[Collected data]
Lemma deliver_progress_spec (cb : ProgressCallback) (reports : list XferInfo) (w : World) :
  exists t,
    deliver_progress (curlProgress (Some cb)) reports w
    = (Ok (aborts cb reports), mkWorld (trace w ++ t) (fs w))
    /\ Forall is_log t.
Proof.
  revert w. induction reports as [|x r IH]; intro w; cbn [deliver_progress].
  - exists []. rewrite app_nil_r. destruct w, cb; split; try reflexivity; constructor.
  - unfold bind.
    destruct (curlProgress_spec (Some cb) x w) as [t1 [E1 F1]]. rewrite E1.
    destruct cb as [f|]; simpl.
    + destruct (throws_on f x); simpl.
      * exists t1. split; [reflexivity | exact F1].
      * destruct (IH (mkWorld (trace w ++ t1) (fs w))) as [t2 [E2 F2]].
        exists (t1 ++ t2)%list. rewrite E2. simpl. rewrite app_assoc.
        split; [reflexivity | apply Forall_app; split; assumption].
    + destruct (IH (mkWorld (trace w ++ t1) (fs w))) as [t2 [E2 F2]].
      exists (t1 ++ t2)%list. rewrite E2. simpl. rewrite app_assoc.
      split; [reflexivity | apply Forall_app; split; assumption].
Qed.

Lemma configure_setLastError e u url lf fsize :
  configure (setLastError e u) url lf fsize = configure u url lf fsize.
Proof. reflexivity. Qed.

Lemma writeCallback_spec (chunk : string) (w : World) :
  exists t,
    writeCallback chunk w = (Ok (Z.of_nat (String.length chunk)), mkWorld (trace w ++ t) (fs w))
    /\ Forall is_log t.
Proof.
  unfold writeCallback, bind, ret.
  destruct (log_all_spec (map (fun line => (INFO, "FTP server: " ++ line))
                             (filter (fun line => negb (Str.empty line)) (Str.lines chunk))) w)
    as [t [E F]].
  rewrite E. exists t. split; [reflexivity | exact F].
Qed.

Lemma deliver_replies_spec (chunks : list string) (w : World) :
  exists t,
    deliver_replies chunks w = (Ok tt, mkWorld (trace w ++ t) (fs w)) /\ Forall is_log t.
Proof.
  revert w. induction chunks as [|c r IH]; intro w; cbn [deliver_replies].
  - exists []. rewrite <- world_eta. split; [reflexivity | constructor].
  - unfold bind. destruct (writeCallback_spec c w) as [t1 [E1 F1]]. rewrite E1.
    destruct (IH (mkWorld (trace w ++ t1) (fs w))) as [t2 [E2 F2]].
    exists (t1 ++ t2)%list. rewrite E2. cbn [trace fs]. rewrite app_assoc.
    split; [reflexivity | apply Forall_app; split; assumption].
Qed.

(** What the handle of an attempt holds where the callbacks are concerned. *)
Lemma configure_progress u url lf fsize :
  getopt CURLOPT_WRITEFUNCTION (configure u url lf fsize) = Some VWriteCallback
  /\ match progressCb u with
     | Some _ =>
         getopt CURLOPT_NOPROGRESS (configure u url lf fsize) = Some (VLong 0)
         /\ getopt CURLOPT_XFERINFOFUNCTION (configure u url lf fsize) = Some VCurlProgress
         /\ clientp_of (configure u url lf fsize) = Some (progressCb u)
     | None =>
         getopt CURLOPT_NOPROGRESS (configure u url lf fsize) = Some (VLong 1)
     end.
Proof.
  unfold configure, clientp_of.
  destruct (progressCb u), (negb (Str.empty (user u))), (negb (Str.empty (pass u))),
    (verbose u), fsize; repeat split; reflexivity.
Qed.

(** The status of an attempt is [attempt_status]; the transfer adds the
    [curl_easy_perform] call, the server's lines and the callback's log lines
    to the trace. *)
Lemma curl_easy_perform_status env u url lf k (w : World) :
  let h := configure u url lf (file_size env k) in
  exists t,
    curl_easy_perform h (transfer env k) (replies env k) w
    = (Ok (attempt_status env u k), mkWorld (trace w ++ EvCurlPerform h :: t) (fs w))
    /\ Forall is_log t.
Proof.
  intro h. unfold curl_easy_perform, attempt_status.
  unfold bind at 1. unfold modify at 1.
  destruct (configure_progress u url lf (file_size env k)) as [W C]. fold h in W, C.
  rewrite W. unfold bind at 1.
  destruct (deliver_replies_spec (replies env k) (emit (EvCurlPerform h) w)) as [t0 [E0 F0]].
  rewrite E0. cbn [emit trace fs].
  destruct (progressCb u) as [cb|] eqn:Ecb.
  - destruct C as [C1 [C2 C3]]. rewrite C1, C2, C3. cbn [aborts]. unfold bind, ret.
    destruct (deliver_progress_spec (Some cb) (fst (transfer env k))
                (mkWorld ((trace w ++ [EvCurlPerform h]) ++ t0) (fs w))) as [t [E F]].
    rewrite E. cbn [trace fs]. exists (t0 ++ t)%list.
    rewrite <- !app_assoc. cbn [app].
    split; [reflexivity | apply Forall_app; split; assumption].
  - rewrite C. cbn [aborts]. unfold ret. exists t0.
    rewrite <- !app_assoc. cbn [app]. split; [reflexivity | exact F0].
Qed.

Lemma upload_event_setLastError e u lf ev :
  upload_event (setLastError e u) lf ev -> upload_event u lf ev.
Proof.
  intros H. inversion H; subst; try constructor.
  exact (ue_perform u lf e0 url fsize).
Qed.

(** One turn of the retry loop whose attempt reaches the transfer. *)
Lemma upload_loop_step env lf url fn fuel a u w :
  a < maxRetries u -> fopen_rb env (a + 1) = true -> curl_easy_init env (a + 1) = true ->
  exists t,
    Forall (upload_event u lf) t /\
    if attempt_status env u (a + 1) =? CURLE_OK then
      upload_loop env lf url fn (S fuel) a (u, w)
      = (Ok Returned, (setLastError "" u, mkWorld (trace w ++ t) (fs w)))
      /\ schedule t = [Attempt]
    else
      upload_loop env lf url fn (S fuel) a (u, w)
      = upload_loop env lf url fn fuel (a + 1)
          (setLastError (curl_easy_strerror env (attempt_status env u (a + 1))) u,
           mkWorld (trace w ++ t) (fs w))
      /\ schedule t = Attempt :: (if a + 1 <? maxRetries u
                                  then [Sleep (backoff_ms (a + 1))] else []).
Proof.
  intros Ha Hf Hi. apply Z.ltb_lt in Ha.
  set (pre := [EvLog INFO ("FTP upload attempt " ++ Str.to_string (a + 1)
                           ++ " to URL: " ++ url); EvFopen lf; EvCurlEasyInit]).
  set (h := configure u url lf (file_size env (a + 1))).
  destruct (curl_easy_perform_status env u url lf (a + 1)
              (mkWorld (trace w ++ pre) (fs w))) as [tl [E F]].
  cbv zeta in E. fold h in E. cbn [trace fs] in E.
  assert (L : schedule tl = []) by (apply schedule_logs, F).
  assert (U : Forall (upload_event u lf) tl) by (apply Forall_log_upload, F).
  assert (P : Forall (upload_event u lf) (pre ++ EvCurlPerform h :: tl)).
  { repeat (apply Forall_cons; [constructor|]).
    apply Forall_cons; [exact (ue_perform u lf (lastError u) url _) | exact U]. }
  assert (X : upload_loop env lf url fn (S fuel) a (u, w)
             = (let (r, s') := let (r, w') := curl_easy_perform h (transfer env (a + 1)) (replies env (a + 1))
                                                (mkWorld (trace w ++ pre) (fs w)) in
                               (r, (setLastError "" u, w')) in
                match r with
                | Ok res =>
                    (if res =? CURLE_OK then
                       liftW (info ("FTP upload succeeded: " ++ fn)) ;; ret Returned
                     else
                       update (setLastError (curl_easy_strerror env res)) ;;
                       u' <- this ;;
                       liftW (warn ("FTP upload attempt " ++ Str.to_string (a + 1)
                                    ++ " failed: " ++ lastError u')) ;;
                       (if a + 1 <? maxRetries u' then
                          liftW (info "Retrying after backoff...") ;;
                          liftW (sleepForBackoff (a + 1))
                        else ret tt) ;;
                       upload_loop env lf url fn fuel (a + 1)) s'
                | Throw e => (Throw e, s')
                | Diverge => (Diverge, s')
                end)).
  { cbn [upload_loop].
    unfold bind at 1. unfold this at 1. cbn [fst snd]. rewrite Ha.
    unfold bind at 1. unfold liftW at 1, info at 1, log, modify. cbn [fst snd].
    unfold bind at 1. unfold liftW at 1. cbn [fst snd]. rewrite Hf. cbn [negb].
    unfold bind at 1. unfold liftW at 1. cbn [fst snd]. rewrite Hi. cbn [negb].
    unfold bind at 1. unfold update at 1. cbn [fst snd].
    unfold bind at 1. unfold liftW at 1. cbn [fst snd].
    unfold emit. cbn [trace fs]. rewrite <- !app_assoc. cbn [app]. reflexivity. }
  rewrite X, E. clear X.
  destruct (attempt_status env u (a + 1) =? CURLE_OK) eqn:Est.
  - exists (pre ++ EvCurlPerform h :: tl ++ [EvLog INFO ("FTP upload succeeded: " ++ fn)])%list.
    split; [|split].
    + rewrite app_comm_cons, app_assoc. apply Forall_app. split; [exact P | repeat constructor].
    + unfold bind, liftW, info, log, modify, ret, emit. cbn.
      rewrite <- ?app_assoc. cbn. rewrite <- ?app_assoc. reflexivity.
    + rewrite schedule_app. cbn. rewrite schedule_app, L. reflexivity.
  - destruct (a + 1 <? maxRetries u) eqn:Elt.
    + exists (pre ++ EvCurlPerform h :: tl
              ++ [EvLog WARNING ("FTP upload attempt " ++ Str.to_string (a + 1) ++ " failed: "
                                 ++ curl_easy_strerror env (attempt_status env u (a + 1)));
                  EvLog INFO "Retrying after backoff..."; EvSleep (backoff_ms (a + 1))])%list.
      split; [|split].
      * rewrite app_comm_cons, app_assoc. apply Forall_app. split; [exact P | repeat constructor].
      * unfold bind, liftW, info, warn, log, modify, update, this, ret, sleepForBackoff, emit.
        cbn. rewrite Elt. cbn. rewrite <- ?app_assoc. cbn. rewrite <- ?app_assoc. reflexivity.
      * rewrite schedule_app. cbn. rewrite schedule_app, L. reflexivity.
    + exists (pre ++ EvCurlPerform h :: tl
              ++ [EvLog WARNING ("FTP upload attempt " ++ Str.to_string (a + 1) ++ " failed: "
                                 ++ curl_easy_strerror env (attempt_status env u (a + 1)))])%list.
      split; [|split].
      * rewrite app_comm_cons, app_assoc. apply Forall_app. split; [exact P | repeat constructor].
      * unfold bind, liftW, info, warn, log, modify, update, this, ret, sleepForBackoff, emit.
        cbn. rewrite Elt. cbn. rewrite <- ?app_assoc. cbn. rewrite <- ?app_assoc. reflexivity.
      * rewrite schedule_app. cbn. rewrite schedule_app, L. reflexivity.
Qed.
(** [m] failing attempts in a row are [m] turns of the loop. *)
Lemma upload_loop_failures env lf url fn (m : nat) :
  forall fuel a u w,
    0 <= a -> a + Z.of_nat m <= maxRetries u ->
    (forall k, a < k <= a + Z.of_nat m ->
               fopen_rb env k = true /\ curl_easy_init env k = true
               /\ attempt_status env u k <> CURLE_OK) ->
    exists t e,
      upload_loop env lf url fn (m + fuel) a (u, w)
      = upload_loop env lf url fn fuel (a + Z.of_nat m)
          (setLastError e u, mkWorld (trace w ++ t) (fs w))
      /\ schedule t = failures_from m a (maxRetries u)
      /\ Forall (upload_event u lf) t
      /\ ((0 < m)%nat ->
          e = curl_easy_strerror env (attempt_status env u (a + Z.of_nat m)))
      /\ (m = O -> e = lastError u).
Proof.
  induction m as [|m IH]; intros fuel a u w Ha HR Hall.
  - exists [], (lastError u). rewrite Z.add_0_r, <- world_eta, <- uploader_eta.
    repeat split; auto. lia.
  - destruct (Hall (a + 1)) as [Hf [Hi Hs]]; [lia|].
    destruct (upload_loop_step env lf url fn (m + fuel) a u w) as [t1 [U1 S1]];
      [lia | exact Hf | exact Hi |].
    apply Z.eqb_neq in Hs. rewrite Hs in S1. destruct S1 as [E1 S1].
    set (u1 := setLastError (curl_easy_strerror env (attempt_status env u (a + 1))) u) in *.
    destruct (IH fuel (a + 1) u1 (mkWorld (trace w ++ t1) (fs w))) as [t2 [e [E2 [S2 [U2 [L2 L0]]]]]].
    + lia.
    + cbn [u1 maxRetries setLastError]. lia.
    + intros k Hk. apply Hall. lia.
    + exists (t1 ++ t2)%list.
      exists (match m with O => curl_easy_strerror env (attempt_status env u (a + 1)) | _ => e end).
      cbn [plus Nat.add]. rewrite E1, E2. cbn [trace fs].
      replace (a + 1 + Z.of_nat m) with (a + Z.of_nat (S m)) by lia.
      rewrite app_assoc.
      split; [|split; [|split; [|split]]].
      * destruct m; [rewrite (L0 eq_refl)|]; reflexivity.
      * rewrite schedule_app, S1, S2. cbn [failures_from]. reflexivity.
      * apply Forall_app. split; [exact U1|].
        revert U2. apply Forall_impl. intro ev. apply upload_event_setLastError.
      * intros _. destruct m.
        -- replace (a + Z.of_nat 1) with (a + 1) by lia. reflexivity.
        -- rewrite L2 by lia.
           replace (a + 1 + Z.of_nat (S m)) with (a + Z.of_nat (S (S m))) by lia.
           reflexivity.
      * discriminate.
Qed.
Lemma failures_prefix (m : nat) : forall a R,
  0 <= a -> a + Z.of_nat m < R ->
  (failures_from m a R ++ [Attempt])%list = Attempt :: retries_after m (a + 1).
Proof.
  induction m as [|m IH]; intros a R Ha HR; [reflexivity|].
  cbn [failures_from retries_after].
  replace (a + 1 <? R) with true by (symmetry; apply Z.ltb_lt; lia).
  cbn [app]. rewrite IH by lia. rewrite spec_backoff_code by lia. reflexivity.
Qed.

---

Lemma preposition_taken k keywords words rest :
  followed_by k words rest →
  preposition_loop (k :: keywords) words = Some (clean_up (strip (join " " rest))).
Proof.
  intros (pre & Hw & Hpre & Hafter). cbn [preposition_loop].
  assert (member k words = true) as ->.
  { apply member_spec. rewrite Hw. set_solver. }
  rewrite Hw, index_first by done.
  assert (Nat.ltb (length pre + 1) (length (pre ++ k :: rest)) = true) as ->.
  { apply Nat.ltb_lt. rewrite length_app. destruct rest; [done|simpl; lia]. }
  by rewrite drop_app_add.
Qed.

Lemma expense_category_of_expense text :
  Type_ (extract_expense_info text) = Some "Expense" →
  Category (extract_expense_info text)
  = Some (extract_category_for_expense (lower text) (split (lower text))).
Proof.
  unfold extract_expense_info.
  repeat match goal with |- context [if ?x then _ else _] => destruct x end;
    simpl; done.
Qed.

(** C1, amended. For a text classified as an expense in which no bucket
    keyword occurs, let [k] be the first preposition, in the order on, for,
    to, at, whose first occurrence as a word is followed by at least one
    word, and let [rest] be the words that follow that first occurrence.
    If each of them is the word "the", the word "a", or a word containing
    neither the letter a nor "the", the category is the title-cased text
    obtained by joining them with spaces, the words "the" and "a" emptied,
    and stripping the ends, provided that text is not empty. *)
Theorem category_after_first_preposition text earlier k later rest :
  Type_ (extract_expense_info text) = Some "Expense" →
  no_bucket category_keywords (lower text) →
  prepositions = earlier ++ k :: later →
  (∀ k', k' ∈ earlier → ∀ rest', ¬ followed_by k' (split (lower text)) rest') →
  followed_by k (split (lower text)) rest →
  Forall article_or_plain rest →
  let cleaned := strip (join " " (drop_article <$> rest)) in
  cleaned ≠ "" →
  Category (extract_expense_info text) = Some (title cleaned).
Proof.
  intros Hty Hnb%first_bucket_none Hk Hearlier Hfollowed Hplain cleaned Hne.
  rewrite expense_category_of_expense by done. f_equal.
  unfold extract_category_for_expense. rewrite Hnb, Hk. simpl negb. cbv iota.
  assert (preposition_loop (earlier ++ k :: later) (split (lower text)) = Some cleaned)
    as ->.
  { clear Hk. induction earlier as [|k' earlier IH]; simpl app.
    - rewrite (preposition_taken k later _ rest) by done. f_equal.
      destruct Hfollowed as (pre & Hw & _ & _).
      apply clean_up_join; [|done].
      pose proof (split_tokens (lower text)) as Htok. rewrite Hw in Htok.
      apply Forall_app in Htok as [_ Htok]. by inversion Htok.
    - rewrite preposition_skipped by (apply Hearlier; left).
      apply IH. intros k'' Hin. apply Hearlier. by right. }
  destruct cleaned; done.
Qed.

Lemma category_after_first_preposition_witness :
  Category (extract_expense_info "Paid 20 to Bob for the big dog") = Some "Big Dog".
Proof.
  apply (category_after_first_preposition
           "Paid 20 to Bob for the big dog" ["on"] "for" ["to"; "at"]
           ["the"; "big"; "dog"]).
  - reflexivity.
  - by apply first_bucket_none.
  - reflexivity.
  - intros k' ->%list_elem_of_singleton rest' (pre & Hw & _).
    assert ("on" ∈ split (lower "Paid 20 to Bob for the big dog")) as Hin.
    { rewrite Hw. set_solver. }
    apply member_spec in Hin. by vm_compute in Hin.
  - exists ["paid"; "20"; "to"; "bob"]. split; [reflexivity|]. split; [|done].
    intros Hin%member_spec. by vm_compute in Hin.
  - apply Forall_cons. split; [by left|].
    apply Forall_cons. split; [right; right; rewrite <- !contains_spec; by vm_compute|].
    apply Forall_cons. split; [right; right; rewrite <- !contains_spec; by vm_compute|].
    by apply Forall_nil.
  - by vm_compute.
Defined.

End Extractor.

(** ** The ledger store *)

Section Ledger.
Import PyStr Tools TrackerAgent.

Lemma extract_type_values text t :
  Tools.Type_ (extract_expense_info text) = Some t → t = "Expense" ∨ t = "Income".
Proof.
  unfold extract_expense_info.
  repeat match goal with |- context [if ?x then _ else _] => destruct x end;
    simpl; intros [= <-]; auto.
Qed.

About this task =>
Taking the lines above, repeat exactly those from the line that contains "- destruct C" through the line that contains "assert (L : schedule", and both of those lines as well. Include nothing else.

Result of the exercise =>
  - destruct C as [C1 [C2 C3]]. rewrite C1, C2, C3. cbn [aborts]. unfold bind, ret.
    destruct (deliver_progress_spec (Some cb) (fst (transfer env k))
                (mkWorld ((trace w ++ [EvCurlPerform h]) ++ t0) (fs w))) as [t [E F]].
    rewrite E. cbn [trace fs]. exists (t0 ++ t)%list.
    rewrite <- !app_assoc. cbn [app].
    split; [reflexivity | apply Forall_app; split; assumption].
  - rewrite C. cbn [aborts]. unfold ret. exists t0.
    rewrite <- !app_assoc. cbn [app]. split; [reflexivity | exact F0].
Qed.

Lemma upload_event_setLastError e u lf ev :
  upload_event (setLastError e u) lf ev -> upload_event u lf ev.
Proof.
  intros H. inversion H; subst; try constructor.
  exact (ue_perform u lf e0 url fsize).
Qed.

(** One turn of the retry loop whose attempt reaches the transfer. *)
Lemma upload_loop_step env lf url fn fuel a u w :
  a < maxRetries u -> fopen_rb env (a + 1) = true -> curl_easy_init env (a + 1) = true ->
  exists t,
    Forall (upload_event u lf) t /\
    if attempt_status env u (a + 1) =? CURLE_OK then
      upload_loop env lf url fn (S fuel) a (u, w)
      = (Ok Returned, (setLastError "" u, mkWorld (trace w ++ t) (fs w)))
      /\ schedule t = [Attempt]
    else
      upload_loop env lf url fn (S fuel) a (u, w)
      = upload_loop env lf url fn fuel (a + 1)
          (setLastError (curl_easy_strerror env (attempt_status env u (a + 1))) u,
           mkWorld (trace w ++ t) (fs w))
      /\ schedule t = Attempt :: (if a + 1 <? maxRetries u
                                  then [Sleep (backoff_ms (a + 1))] else []).
Proof.
  intros Ha Hf Hi. apply Z.ltb_lt in Ha.
  set (pre := [EvLog INFO ("FTP upload attempt " ++ Str.to_string (a + 1)
                           ++ " to URL: " ++ url); EvFopen lf; EvCurlEasyInit]).
  set (h := configure u url lf (file_size env (a + 1))).
  destruct (curl_easy_perform_status env u url lf (a + 1)
              (mkWorld (trace w ++ pre) (fs w))) as [tl [E F]].
  cbv zeta in E. fold h in E. cbn [trace fs] in E.
  assert (L : schedule tl = []) by (apply schedule_logs, F).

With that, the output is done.